* [Directions for this task]:
Go through the listing below and output exactly the line with "Sample.share_P)) = true.", the line with "Proof. unfold keeps_unique_tokens. auto. Qed.", and each line between; omit the rest.

******************************

Lemma set_recipient_starts_the_clock_witness :
  FileShare.is_expired (30 * Sample.hour)
    (FileShare.set_expires_at
       (Some (5 * Sample.hour + FileShare.timedelta_hours 24))
       (FileShare.set_recipient_email "ann@example.org" Sample.share_P)) = true.
Proof.
  destruct (set_recipient_starts_the_clock (5 * Sample.hour) 24
              "ann@example.org" Sample.share_P Sample.pinned_world)
    as (w' & _ & _ & _ & Hexp); [reflexivity |].
  apply Hexp; [discriminate | reflexivity].
Defined.

(** * Token uniqueness *)

Lemma keeps_unique_refl (w : World) : keeps_unique_tokens w w.
Proof. by intros ?. Qed.

Lemma keeps_unique_trans (a b c : World) :
  keeps_unique_tokens a b -> keeps_unique_tokens b c -> keeps_unique_tokens a c.
Proof. unfold keeps_unique_tokens. auto. Qed.

Lemma same_registry_refl (w : World) : Inv.same_registry w w.
Proof. done. Qed.

Lemma same_registry_trans (a b c : World) :
  Inv.same_registry a b -> Inv.same_registry b c -> Inv.same_registry a c.
Proof. unfold Inv.same_registry. congruence. Qed.

Lemma same_registry_keeps_unique {A} (m : M World A) :
  Rel.preserves Inv.same_registry m -> Rel.preserves keeps_unique_tokens m.
Proof.
  intros Hm w Hu. specialize (Hm w). unfold Inv.same_registry in Hm.
  unfold Inv.unique_tokens. by rewrite Hm.
Qed.

Ltac registry_untouched :=
  let w := fresh "w" in
  intros w; unfold Inv.same_registry; cbv beta delta
    [Os.exists_in_uploads Os.rmtree Os.makedirs Cleanup.isdir Cleanup.listdir
     FileUtils.write_file Admin.make_temp_dir Admin.put_temp Admin.read_temp
     Admin.open_wb Admin.remove_chunks Admin.rmdir_temp Admin.in_session
     Api.save_as gets modify ret raise];
  repeat case_match; reflexivity.

Lemma rmtree_registry (name : string) :
  Rel.preserves Inv.same_registry (Os.rmtree name).
Proof. registry_untouched. Qed.

Lemma makedirs_registry (name : string) :
  Rel.preserves Inv.same_registry (Os.makedirs name).
Proof. registry_untouched. Qed.

Lemma write_file_registry (tok name : string) (c : bytes) :
  Rel.preserves Inv.same_registry (FileUtils.write_file tok name c).
Proof. registry_untouched. Qed.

******************************

* [The answer]:
       (FileShare.set_recipient_email "ann@example.org" Sample.share_P)) = true.
Proof.
  destruct (set_recipient_starts_the_clock (5 * Sample.hour) 24
              "ann@example.org" Sample.share_P Sample.pinned_world)
    as (w' & _ & _ & _ & Hexp); [reflexivity |].
  apply Hexp; [discriminate | reflexivity].
Defined.

(** * Token uniqueness *)

Lemma keeps_unique_refl (w : World) : keeps_unique_tokens w w.
Proof. by intros ?. Qed.

Lemma keeps_unique_trans (a b c : World) :
  keeps_unique_tokens a b -> keeps_unique_tokens b c -> keeps_unique_tokens a c.
Proof. unfold keeps_unique_tokens. auto. Qed.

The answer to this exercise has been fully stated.